The easiest way to run the analyses in the article, "US Labor Market: The Resilient 'Streak'er" is to download the [`usempl-plots`](https://pypi.org/project/usempl-plots/) Python package from PyPi.org. This is the approach we use in this notebook.

One drawback to this approach is that you are limited to the options in the functions and modules in the `usempl-plots` package. But these options are sufficient for the analyses in the article.

The approach described in Section 0.2 is more flexible and is likely the most preferred option for someone who knows how to program in Python and who wants to customize the output.

### 0.2. (Hardest, most flexible option) Fork and clone the repository, create the environment, and install the package from your hard drive

This approach allows you to update and customize the functions and modules in the `usempl-plots` package. This is also the best way to contribute fixes and updates back to the `usempl-plots` package repository (https://github.com/OpenSourceEcon/usempl-plots) to improve and expand it (see Section 0.3).
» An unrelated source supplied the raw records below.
(** The pattern of a template reads a printed line to its end, with or without
    a carriage return, and captures the printed numbers. *)
Lemma template_match t fin v b c (crlf : bool) :
  separated t fin = true →
  Forall (λ e, printable_as e.2 (v e.1.2)) t →
  ∃ b' qs, matches (template_re t fin)
    (mkPos b (template_print t fin v +:+ if crlf then cr else "")) c
    = (mkPos b' "", template_caps t v c) :: qs.
Proof.
  intros Hs Hv. revert b c Hs. induction Hv as [|[[text key] k] t Hk Hv IH]; intros b c Hs.
  - cbn [template_re template_print template_caps].
    destruct (lit_app fin b (if crlf then cr else "")) as [b' El].
    exists (if crlf then Some (char_of 13) else b').
    eapply seq_head; [cbn [matches]; by rewrite El|].
    destruct crlf; reflexivity.
  - cbn [template_re template_print template_caps]. rewrite <- !str_app_assoc.
    destruct (lit_app text b (render k (v key) +:+ template_print t fin v +:+ if crlf then cr else ""))
      as [b1 El].
    destruct (kind_match k (v key) b1 (template_print t fin v +:+ if crlf then cr else "") c Hk)
      as (b2 & qs2 & Ek); [by eapply separated_next|].
    assert (separated t fin = true) as Ht by (simpl in Hs; by apply andb_true_iff in Hs as []).
    destruct (IH b2 ((key, render k (v key)) :: c) Ht) as (b' & qs & E). exists b'.
    assert (∃ ys, matches (Grp key (kind_re k)) (mkPos b1 (render k (v key) +:+
        template_print t fin v +:+ if crlf then cr else "")) c
      = (mkPos b2 (template_print t fin v +:+ if crlf then cr else ""),
         (key, render k (v key)) :: c) :: ys) as [ys Eg].
    { cbn [matches]. rewrite Ek. cbn [map fst snd]. rewrite between_app. by eexists. }
    destruct (seq_head _ _ _ _ _ _ _ _ _ Eg E) as [zs Ez].
    eapply seq_head; [|exact Ez]. cbn [matches]. by rewrite El.
Qed.

(** ** Captures *)

Definition keys (t : template) : list string := map (λ e, e.1.2) t.

Lemma template_caps_other t v c key :
  key ∉ keys t → assoc key (template_caps t v c) = assoc key c.
Proof.
  revert c. induction t as [|[[text k'] k] t IH]; intros c H; [done|].
  cbn [keys map fst snd] in H. apply not_elem_of_cons in H as [Hne H].
  cbn [template_caps]. rewrite IH by done. cbn [assoc]. by rewrite decide_False by done.
Qed.

Lemma template_caps_key t v c text key k :
  NoDup (keys t) → (text, key, k) ∈ t → assoc key (template_caps t v c) = Some (render k (v key)).
Proof.
  revert c. induction t as [|[[text' key'] k'] t IH]; intros c Hnd Hin; [by apply elem_of_nil in Hin|].
  cbn [keys map fst snd] in Hnd. apply NoDup_cons in Hnd as [Hnot Hnd].
  cbn [template_caps]. apply elem_of_cons in Hin as [[= <- <- <-]|Hin]; [|by apply IH].
  rewrite template_caps_other by done. cbn [assoc]. by rewrite decide_True.
Qed.

Lemma int_of_digits k base w :
  all_in k w = true → in_cls k "-" = false → int_of base w = digits_to_Z base 0 w.
Proof.
  destruct w as [|c w]; [done|]. simpl. intros [Hc _]%andb_true_iff Hk. case_decide as E; [|done].
  exfalso. assert (c = "-"%char) as ->; [|by rewrite Hc in Hk].
  rewrite <- (Ascii.ascii_N_embedding c). unfold code in E.
  by replace (Ascii.N_of_ascii c) with 45%N by lia.
Qed.

(** A printed number reads back as its value. *)
Lemma int_of_render k z : printable_as k z → int_of (base_of k) (render k z) = z.
Proof.
  destruct k; cbn [printable_as render base_of]; unfold fmt_d; intros Hz.
  - destruct (pretty_nonneg z Hz) as (H1 & H2 & _). by rewrite (int_of_digits digit_cls).
  - destruct (decide (0 ≤ z)) as [Hp|Hn].
    + destruct (pretty_nonneg z Hp) as (H1 & H2 & _). by rewrite (int_of_digits digit_cls).
    + destruct z as [|p|p]; [lia..|]. change (pretty (Z.neg p)) with ("-" +:+ pretty (Z.pos p)).
      destruct (pretty_nonneg (Z.pos p)) as (_ & H & _); [lia|].
      change (int_of 10 ("-" +:+ pretty (Z.pos p))) with (- digits_to_Z 10 0 (pretty (Z.pos p))).
      by rewrite H.
  - destruct (fmt_x_spec z Hz) as (H1 & H2 & _). by rewrite (int_of_digits hex_cls).
  - destruct (fmt_08x_spec z Hz) as (H1 & H2 & _). by rewrite (int_of_digits hex_cls).
  - destruct Hz as [-> | ->]; reflexivity.
Qed.

(** ** Printed lines have no line feed *)

Lemma all_in_no_nl k w : in_cls k NL = false → all_in k w = true → no_nl w = true.
Proof.
  intros Hk. induction w as [|c w IH]; [done|]. simpl. intros [Hc Hw]%andb_true_iff.
  rewrite IH by done. rewrite bool_decide_false; [done|]. intros E.
  destruct (decide (c = NL)) as [->|Hne]; [by rewrite Hc in Hk|]. by apply NL_code in Hne.
Qed.

Lemma render_no_nl k z : printable_as k z → no_nl (render k z) = true.
Proof.
  destruct k; cbn [printable_as render]; unfold fmt_d; intros Hz.
  - apply (all_in_no_nl digit_cls); [done|]. by apply pretty_nonneg.
  - destruct (decide (0 ≤ z)) as [Hp|Hn].
    + apply (all_in_no_nl digit_cls); [done|]. by apply pretty_nonneg.
    + destruct z as [|p|p]; [lia..|]. change (pretty (Z.neg p)) with ("-" +:+ pretty (Z.pos p)).
      rewrite no_nl_app. apply andb_true_iff. split; [done|].
      apply (all_in_no_nl digit_cls); [done|]. by apply pretty_nonneg.
  - apply (all_in_no_nl hex_cls); [done|]. by apply fmt_x_spec.
  - apply (all_in_no_nl hex_cls); [done|]. by apply fmt_08x_spec.
  - destruct Hz as [-> | ->]; reflexivity.
Qed.

Definition texts_no_nl (t : template) (fin : string) : bool :=
  forallb (λ e, no_nl e.1.1) t && no_nl fin.

Lemma template_no_nl t fin v (crlf : bool) :
  texts_no_nl t fin = true → Forall (λ e, printable_as e.2 (v e.1.2)) t →
  no_nl (template_print t fin v +:+ if crlf then cr else "") = true.
Proof.
  unfold texts_no_nl. intros [Ht Hf]%andb_true_iff Hv. rewrite no_nl_app.
  apply andb_true_iff; split; [|by destruct crlf].
  induction Hv as [|[[text key] k] t Hk Hv IH]; [done|].
  cbn [forallb fst snd] in Ht. apply andb_true_iff in Ht as [Htext Ht]. cbn [template_print].
  rewrite !no_nl_app, Htext, render_no_nl, IH by done. done.
Qed.
(** C9: a faulted display keeps its picture.  Once [faulted] is set on a
    running display, no sequence of queue requests, frame interrupts and
    further faults changes the three roles or counts a request or a completed flip,
    and none of them raises; starting it again is refused. *)
Theorem faulted_freezes_roles a m es :
  reachable a m → faulted m = true → active m = true → EStart ∉ es →
  ∃ m', run_events m es = Ok m'
    ∧ (front m', render m', queued m') = (front m, render m, queued m)
    ∧ completions m' = completions m ∧ requests m' = requests m ∧ faulted m' = true
    ∧ run_event m' EStart = Err (Exn AssertionError "already-active").
Proof.
  intros Hre. apply reachable_inv in Hre. revert m Hre.
  induction es as [|e es IH]; intros m Hm Hf Ha Hes; simpl; [exists m; split_and!; try done; by apply start_active|].
  apply not_elem_of_cons in Hes as [He Hes].
  assert (∃ x, run_event m e = Ok x ∧ inv x ∧ faulted x = true ∧ active x = true
    ∧ (front x, render x, queued x) = (front m, render m, queued m)
    ∧ completions x = completions m ∧ requests x = requests m)
    as (x & -> & Hix & Hfx & Hax & Hroles & Hcx & Hrx).
  { destruct e as [| |ok|]; simpl;
      [..|by exists (set_faulted m); split_and!; try apply set_faulted_inv].
    - unfold queue_render. rewrite Hf. by exists m.
    - done.
    - destruct (complete_inv m ok Hm Ha) as (x & Hx & Hix & Hax & Hfx & Hrx & Hfq & _).
      exists x. rewrite Hf, andb_false_r in Hfq. injection Hfq as Hfr Hqu.
      rewrite Hfx, Hfr, Hqu, Hrx. split_and!; try done;
        unfold complete in Hx; rewrite Hf in Hx; destruct ok; simpl in Hx; inv_ok; done. }
  destruct (IH x Hix Hfx Hax Hes) as (m' & Hrun & H1 & H2 & H3 & H4 & H5).
  exists m'. split_and!; [done|congruence..|done].
Qed.

(** the counters add up.  A display never reports more completed flips
    than were requested, and every rearm attempt is accounted for: it failed,
    or it started a new generation (the start of scanout being one more). *)
Theorem ownership_counters a m :
  reachable a m →
  0 ≤ completions m ≤ requests m ∧ 0 ≤ rearm_failures m ≤ rearm_attempts m
  ∧ generation m = rearm_attempts m - rearm_failures m
                   + (if a then 0 else if active m then 1 else 0).
Proof.
  intros H. destruct (reachable_generation _ _ H) as [Hg _].
  destruct (reachable_inv _ _ H) as [_ _ _ _ _ [Hc1 Hc2] Hre].
  split_and!; try lia. destruct (queued m); lia.
Qed.

(** ** Refinement: a mailbox of frames

    What the display promises its client: [Present n] makes frame [n] the next
    one, replacing a frame still waiting; a frame interrupt shows the waiting
    frame.  The buffers' contents are a memory from buffer indices to frames. *)

Record mailbox := mkMailbox { shown : nat; pending : option nat }.

Inductive op := Present (n : nat) | Frame (rearm_success : bool).

Definition mailbox_op (mb : mailbox) (o : op) : mailbox :=
  match o with
  | Present n => mkMailbox (shown mb) (Some n)
  | Frame true => mkMailbox (default (shown mb) (pending mb)) None
  | Frame false => mb
  end.

Record screen := mkScreen { own : OwnershipModel; mem : Z → nat }.

(** The client draws into the render buffer and queues it. *)
Definition screen_op (s : screen) (o : op) : result screen :=
  match o with
  | Present n =>
      m ← queue_render (own s); Ok (mkScreen m (λ b, if decide (b = render (own s)) then n else mem s b))
  | Frame ok => m ← complete (own s) ok; Ok (mkScreen m (mem s))
  end.

Fixpoint screen_run (s : screen) (os : list op) : result screen :=
  match os with
  | [] => Ok s
  | o :: os => s' ← screen_op s o; screen_run s' os
  end.

(** What is on the glass and what waits. *)
Definition view (s : screen) : mailbox := mkMailbox (mem s (front (own s))) (mem s <$> queued (own s)).

Definition live_screen (s : screen) : Prop :=
  inv (own s) ∧ active (own s) = true ∧ faulted (own s) = false.

Lemma screen_op_refines s o :
  live_screen s →
  ∃ s', screen_op s o = Ok s' ∧ live_screen s' ∧ view s' = mailbox_op (view s) o.
Proof.
  intros (Hi & Ha & Hf). unfold live_screen. destruct o as [n|ok]; simpl.
  - destruct (queue_render_inv _ Hi) as (m & -> & Him & Ham & Hfm & _ & Hq).
    destruct (Hq Hf) as (Hfr & Hqu & _). eexists. split; [done|]. simpl.
    split; [rewrite Ham, Hfm; auto|]. unfold view. simpl. rewrite Hfr, Hqu.
    rewrite decide_False by apply Hi. simpl. by rewrite decide_True.
  - destruct (complete_inv _ ok Hi Ha) as (m & -> & Him & Ham & Hfm & _ & Hfq & _).
    eexists. split; [done|]. simpl. split; [rewrite Hfm; auto|].
    rewrite Hf, andb_true_r in Hfq. unfold view. simpl.
    destruct ok; injection Hfq as -> ->; [|done]. by destruct (queued (own s)).
Qed.

(** C10: triple buffering refines a mailbox of frames.  From any reachable,
    running and fault-free display, every sequence of presented frames and
    frame interrupts runs without raising, and at the end the frame on the
    glass and the frame waiting are the ones the mailbox holds: a drawn frame
    never damages a shown or waiting one, the newest presented frame wins, and
    a failed rearm changes nothing. *)
Theorem display_refines_mailbox a m memory os :
  reachable a m → active m = true → faulted m = false →
  ∃ s', screen_run (mkScreen m memory) os = Ok s'
    ∧ view s' = foldl mailbox_op (view (mkScreen m memory)) os.
Proof.
  intros Hr Ha Hf. assert (live_screen (mkScreen m memory)) as Hl.
  { split; [by eapply reachable_inv | by split]. }
  clear Hr Ha Hf. revert Hl. generalize (mkScreen m memory) as s.
  induction os as [|o os IH]; intros s Hl; simpl; [by exists s|].
  destruct (screen_op_refines s o Hl) as (s1 & -> & Hl1 & <-). by apply IH.
Qed.

(** ** Witnesses *)

Definition queued_once : OwnershipModel :=
  match queue_render (OwnershipModel0 true) with Ok m => m | Err _ => OwnershipModel0 true end.

Lemma queued_once_reachable : reachable true queued_once.
Proof.
  eapply reach_step; [apply reach_init|]. by apply (step_event _ EQueue).
Qed.

Lemma ownership_never_asserts_witness :
  assert_valid queued_once = Ok tt
  ∧ ∃ m', run_event queued_once (EComplete true) = Ok m' ∧ reachable true m'.
Proof.
  destruct (ownership_never_asserts true queued_once queued_once_reachable) as (H1 & H2 & _).
  split; [exact H1 | apply (H2 (EComplete true)); reflexivity].
Defined.

Lemma ownership_roles_distinct_witness :
  queued queued_once = Some 1 ∧ active queued_once = true
  ∧ Permutation [front queued_once; 1; render queued_once] [0; 1; 2].
Proof.
  split; [reflexivity|]. split; [reflexivity|].
  exact (proj2 (proj2 (proj2 (ownership_roles_distinct true queued_once queued_once_reachable))) 1 eq_refl).
Defined.

Lemma faulted_freezes_roles_witness :
  ∃ m', run_events (set_faulted queued_once) [EQueue; EComplete true; EComplete false] = Ok m'
    ∧ (front m', render m', queued m') = (0, 2, Some 1)
    ∧ completions m' = 0 ∧ requests m' = 1 ∧ faulted m' = true
    ∧ run_event m' EStart = Err (Exn AssertionError "already-active").
Proof.
  apply (faulted_freezes_roles true (set_faulted queued_once)); try reflexivity.
  - eapply reach_step; [apply queued_once_reachable|]. by apply (step_event _ EFault).
  - by_decide.
Defined.

Lemma ownership_counters_witness :
  0 ≤ completions queued_once ≤ requests queued_once
  ∧ 0 ≤ rearm_failures queued_once ≤ rearm_attempts queued_once
  ∧ generation queued_once = rearm_attempts queued_once - rearm_failures queued_once + 0.
Proof. exact (ownership_counters true queued_once queued_once_reachable). Defined.

Lemma display_refines_mailbox_witness :
  ∃ s', screen_run (mkScreen (OwnershipModel0 true) (λ _, O)) [Present 7; Present 8; Frame true] = Ok s'
    ∧ view s' = mkMailbox 8 None.
Proof.
  exact (display_refines_mailbox true (OwnershipModel0 true) (λ _, O)
           [Present 7; Present 8; Frame true] (reach_init true) eq_refl eq_refl).
Defined.

(** Completions need a running display: on a model that was never started, a
    frame interrupt makes the front and render roles coincide, and a later
    failed rearm trips [queued-front-alias]. *)
Example complete_needs_active :
  run_events (OwnershipModel0 false) [EQueue; EComplete true; EQueue; EComplete false]
  = Err (Exn AssertionError "queued-front-alias").
Proof. reflexivity. Qed.
(* ===== verification/Firmware.v ===== *)
(** * The JD9365 command artifact

    Models generate_firmware.py of the micronux-jd9365-firmware package: the
    normalisation of the JSON source, the encoder [build_blob], the decoder
    [parse_blob] and the [main] that generates or checks the artifact.  The
    file system and [json.load] are inputs: [main] takes the loaded document
    and what the output path holds. *)

From S2P Require Import Prelude PyBytes PyStr PyJson Sha256.

Module Firmware.

Definition MAGIC : bytes := [Byte.x4d; Byte.x4e; Byte.x4a; Byte.x44; Byte.x39; Byte.x33; Byte.x36; Byte.x35].
Definition FORMAT_VERSION : Z := 1.
Definition FLAGS : Z := 0x7.

(** [struct.Struct("<8sHHHHIIIHH")] after its eight-byte string. *)
Definition HEADER : list nat := [2; 2; 2; 2; 4; 4; 4; 2; 2]%nat.
Definition HEADER_size : nat := 8 + Struct.calcsize HEADER.

(** [struct.Struct("<BBH")] *)
Definition RECORD_HEADER : list nat := [1; 1; 2]%nat.

Definition MAX_RECORDS : Z := 512.
Definition MAX_PAYLOAD_BYTES : Z := 65536.
Definition MAX_PARAM_BYTES : Z := 64.
Definition MAX_DELAY_MS : Z := 5000.

Definition fail {A} (msg : string) : result A := Err (Exn FirmwareFormatError msg).
Definition fail_if (P : Prop) `{Decision P} (msg : string) : result unit :=
  raise_when P FirmwareFormatError msg.

(** ** Normalisation of the source *)

Definition _integer (value : json) (field : string) : result Z :=
  match value with
  | JInt z => Ok z
  | JBool b => Ok (if b then 1 else 0)
  | JStr s =>
      match int_literal s with
      | Some z => Ok z
      | None => fail ("invalid " +:+ field +:+ ": " +:+ repr_str s)
      end
  | _ => fail ("invalid " +:+ field +:+ " type")
  end.

(** A normalised record. *)
Record record := mkRecord { command : Z; data : bytes; delay_ms : Z }.

Definition rec_msg (index : nat) (tail : string) : string := "record " +:+ pretty index +:+ tail.

Definition _record (item : json) (index : nat) : result record :=
  v ← attr_get item "command";
  command ← _integer v (rec_msg index " command");
  v ← attr_get item "delay_ms";
  delay_ms ← _integer v (rec_msg index " delay");
  data_text ← attr_get item "data";
  match data_text with
  | JStr text =>
      match fromhex text with
      | None => fail (rec_msg index " data is not hexadecimal")
      | Some data =>
          fail_if (¬ 0 ≤ command ≤ 0xFF) (rec_msg index " command is out of range") ;;
          fail_if (blen data > MAX_PARAM_BYTES) (rec_msg index " has too many parameter bytes") ;;
          fail_if (¬ 0 ≤ delay_ms ≤ MAX_DELAY_MS) (rec_msg index " delay is out of range") ;;
          Ok (mkRecord command data delay_ms)
      end
  | _ => fail (rec_msg index " data must be a hex string")
  end.

(** [[_record(item, index) for index, item in enumerate(items)]] *)
Fixpoint records_from (index : nat) (items : list json) : result (list record) :=
  match items with
  | [] => Ok []
  | item :: items =>
      r ← _record item index; rs ← records_from (S index) items; Ok (r :: rs)
  end.
Definition DIAGNOSTICS_LINE_RE : re := Eval vm_compute in compile true (
  "^abi=3 state=RUNTIME_REVEALED " +:+
  "frames=(?P<frames>\d+) " +:+
  "faults=(?P<faults>[0-9a-fA-F]+) " +:+
  "error=(?P<error>[0-9a-fA-F]{8}) " +:+
  "host-errors=(?P<host0>[0-9a-fA-F]{8}):" +:+
  "(?P<host1>[0-9a-fA-F]{8}) underruns=(?P<underruns>\d+) " +:+
  "buffers=(?P<buffers>\d+) front=(?P<front>-?\d+) " +:+
  "queued=(?P<queued>-?\d+) back=(?P<back>-?\d+) " +:+
  "rearm=(?P<rearms>\d+)/(?P<rearm_failures>\d+) " +:+
  "flips=(?P<flip_requests>\d+)/(?P<flip_completions>\d+) " +:+
  "generation=(?P<generation>\d+) commit=(?P<commit>\d+) " +:+
  "guards=ok guard-errors=(?P<guard_errors>\d+) policy=ok " +:+
  "arm-to-irq-ns=(?P<arm_to_irq_last>\d+)/" +:+
  "(?P<arm_to_irq_max>\d+) " +:+
  "arm-to-irq-over20ms=(?P<arm_to_irq_over20ms>\d+) " +:+
  "rearm-ns=(?P<rearm_last>\d+)/(?P<rearm_max>\d+) " +:+
  "fifo-irq=(?P<fifo_irq_last>\d+)/(?P<fifo_irq_min>\d+)/" +:+
  "(?P<fifo_irq_zero>\d+) " +:+
  "fifo-poll=(?P<fifo_poll_last>\d+)/(?P<fifo_poll_min>\d+)/" +:+
  "(?P<fifo_poll_zero>\d+) " +:+
  "bridge-filler=(?P<bridge_filler>[0-9a-fA-F]{8}) " +:+
  "bridge-misc=(?P<bridge_misc>[0-9a-fA-F]{8}) " +:+
  "i2c=active-serialized physical-panel-state=unobserved\r?$").

Definition OWNERSHIP_LINE_RE : re := Eval vm_compute in compile true (
  "^linux abi=3 mode=native-cold-init fb0 buffers=3 dma-channel=0 " +:+
  "frame-irq=(?P<irq>\d+) rearm=explicit mmap=denied " +:+
  "i2c=active-serialized\r?$").

Definition TOUCH_LINE_RE : re := Eval vm_compute in compile true (
  "^(?:unavailable|ready product=9271 address=0x(?:5d|14) mode=poll " +:+
  "interval_ms=10 reads=\d+ errors=0 down=[01])\r?$").

Definition RUNTIME_STATUS_RE : re := Eval vm_compute in compile false (
  "pattern=framebuffer boot_ready=1 native_state=RUNTIME_REVEALED " +:+
  "brightness=63 bl_power=0 actual_brightness=63").

Definition DIAGNOSTICS_PHASE_RE : re := Eval vm_compute in compile true
  "^MICRONUX:M9:DIAGNOSTICS phase=(?P<phase>[A-Z0-9-]+)\r?$".

Definition MAX_REARM_NS : Z := 1000000.

(** ** Problems *)

(** [if P: return text] *)
Definition problem_if (P : Prop) `{Decision P} (text : string) : option string :=
  if decide P then Some text else None.

(** The first of two checks that reports a problem. *)
Definition or_else (a b : option string) : option string :=
  match a with Some e => Some e | None => b end.
Notation "a ;? b" := (or_else a b) (at level 100, right associativity).

(** The first problem of a loop. *)
Fixpoint first_of {A} (f : A → option string) (l : list A) : option string :=
  match l with
  | [] => None
  | x :: l => f x ;? first_of f l
  end.

(** [next((marker for marker in FAILURE_MARKERS if marker in output), None)] *)
Definition failure_marker (output : string) : option string :=
  list_find (λ marker, contains marker output = true) FAILURE_MARKERS ≫= λ im, Some im.2.

(** ** Samples *)

Definition HEXADECIMAL : list string :=
  ["error"; "faults"; "host0"; "host1"; "bridge_filler"; "bridge_misc"].
Definition make_manifest (image : bytes) (memory_size : Z) (dtb : bytes) : result bytes :=
  prefix ← Struct.pack Struct.Little PREFIX
    [MANIFEST_MAGIC; MANIFEST_ABI; MANIFEST_SIZE; MANIFEST_FLAG_DTB; KERNEL_LOAD_ADDRESS;
     blen image; memory_size; blen dtb];
  let payload := prefix ++ Sha256.digest image ++ Sha256.digest dtb ++ zeros (7 * 4) in
  raise_when (blen payload ≠ MANIFEST_SIZE - 4) AssertionError
    ("manifest payload is " +:+ fmt_d (blen payload) +:+ " bytes") ;;
  crc ← Struct.pack Struct.Little [4]%nat [crc32_u32 payload];
  Ok (payload ++ crc).

(** [main]: the manifest written to [output] and the printed line. *)
Definition main (image dtb : bytes) (output : string) (max_memory_end : Z) : result (bytes * string) :=
  im ← read_image image max_memory_end;
  let '(image, memory_size) := im in
  dtb ← read_dtb dtb;
  manifest ← make_manifest image memory_size dtb;
  Ok (manifest,
      "M3 payload: load=" +:+ fmt_hash_010x KERNEL_LOAD_ADDRESS +:+ " file=" +:+ fmt_d (blen image)
      +:+ " memory=" +:+ fmt_d memory_size +:+ " dtb=" +:+ fmt_d (blen dtb)
      +:+ " manifest=" +:+ output).

(** ** Theory *)

(** The 124 bytes the checksum covers, for sizes that fit. *)
Definition manifest_prefix (image : bytes) (memory_size : Z) (dtb : bytes) : list Z :=
  [MANIFEST_MAGIC; MANIFEST_ABI; MANIFEST_SIZE; MANIFEST_FLAG_DTB; KERNEL_LOAD_ADDRESS;
   blen image; memory_size; blen dtb].

Lemma make_manifest_ok image mem dtb p :
  Struct.pack Struct.Little PREFIX (manifest_prefix image mem dtb) = Ok p →
  let payload := p ++ Sha256.digest image ++ Sha256.digest dtb ++ zeros 28 in
  length payload = 124%nat
  ∧ make_manifest image mem dtb = Ok (payload ++ le_split 4 (crc32_u32 payload)).
Proof.
  intros Hp payload.
  assert (length payload = 124%nat) as Hl.
  { unfold payload. rewrite !length_app, !Sha256.digest_length, (Struct.pack_length _ _ _ _ Hp).
    reflexivity. }
  split; [done|]. unfold make_manifest. unfold manifest_prefix in Hp. rewrite Hp.
  cbn [mbind result_bind]. change (zeros (7 * 4)) with (zeros 28). fold payload.
  rewrite raise_when_false by (unfold blen; rewrite Hl; by intros []).
  assert (Struct.pack Struct.Little [4%nat] [crc32_u32 payload]
          = Ok (le_split 4 (crc32_u32 payload))) as ->; [|done].
  cbn [Struct.pack]. rewrite raise_when_false by (intros Hn; apply Hn, crc32_u32_fits).
  cbn [mbind result_bind Struct.enc_uint]. by rewrite app_nil_r.
Qed.

Lemma read_image_ok image e r :
  read_image image e = Ok r →
  ∃ mem, r = (image, mem) ∧ blen image ≤ mem ∧ KERNEL_LOAD_ADDRESS + mem ≤ e
    ∧ (64 ≤ length image)%nat.
Proof.
  unfold read_image, value_error_if, Struct.unpack_from. intros H. inv_ok.
  eexists. split; [reflexivity|]. lia.
Qed.

Lemma read_dtb_ok dtb d : read_dtb dtb = Ok d → d = dtb ∧ 0 ≤ blen dtb < 2 ^ 32.
Proof.
  unfold read_dtb, value_error_if, Struct.unpack_from. rewrite raise_when_ok. intros [Hl H].
  apply bind_ok_inv in H as (h & Hh & H). rewrite raise_when_ok in Hh. destruct Hh as [_ [= <-]].
  rewrite raise_when_ok in H. destruct H as [Hd [= <-]]. split; [done|].
  split; [unfold blen; lia|]. apply dec_stable in Hd. rewrite <- Hd.
  pose proof (Struct.dec_uint_fits Struct.Big (take 4 (drop 4 dtb)) 4) as Hf.
  apply Hf. rewrite length_take, length_drop. lia.
Qed.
1. Make sure you have Python installed on your computer.
    - Navigate to your terminal and type: `python --version`
    - If you do not have Python, download the free Anaconda distribution of Python from Anaconda.com. Follow the instructions at their download page, https://www.anaconda.com/download. This will require you to give them your email address.
2. Make sure you have Git version control software on your computer.
    - Navigate to your terminal and type: `git version`
    - If nothing comes up, install Git on your computer by following the correct instructions for your operating system at https://git-scm.com/book/en/v2/Getting-Started-Installing-Git.
    - After Git is installed, set up some basic configuration settings such as your name: `git config --global user.name "Your Name"`; your email: `git config --global user.email yourname@example.com`; and an easy editor that you can use from your terminal: `git config --global core.editor vim`.
3. If you don't already have one, sign up for a GitHub account by going to https://github.com/, selecting "Sign Up", and following the instructions.
    - I recommend that you choose a GitHub handle that is relatively short (less than 10 characters) and isn't too wild. This is the handle by which you will be known across all of your opensource interactions. For example, my GitHub handle is [@rickecon](https://github.com/rickecon). Other people versions of their first and/or last name.
4. Fork the `usempl-plots` GitHub repository, which simply means that you are making a copy of it in the cloud on your personal GitHub account. In your internet browser, go to the URL https://github.com/OpenSourceEcon/usempl-plots and click the "Fork" button in the upper-right area of the screen. In the "Owner*" dropdown on that page, make sure your personal GitHub account is selected. This will make a copy of the repository on your GitHub account in the cloud.
5. Clone your forked repository in the cloud to your local computer. Cloning is simply the Git functionality term for downloading the code in the repository to your local computer in a way that sets it up as a Git repository on you machine in which the Git software tracks any changes you make.
    - Go to your terminal and navigate to a folder where you want to place a Git repository. Make sure this is not in a Google Drive, Dropbox, or iCloud folder that is copied back and forth from the web.
    - Once you are in that directory on your computer, type the following. Note that you are copying the code from your account's copy (fork) of the repository: `git clone https://github.com/[YourGitHubHandle]/usempl-plots.git`
6. Navigate to the new directory on your local hard drive for this new Git repsitory: `cd usempl-plots.git`
7. Create a conda environment for this repository. This is a set of packages and versions that is constant across operating systems and hardware: `conda env create -f environment.yml`
8. Activate the conda environment: `conda activate usempl-plots-dev`
9. Install the `usempl-plots` package from your hard drive: `pip install -e .`

Now you are ready to run the analyses below, and you don't need the step at the beginning of Section 1 that executes the command: `!pip install usempl-plots`.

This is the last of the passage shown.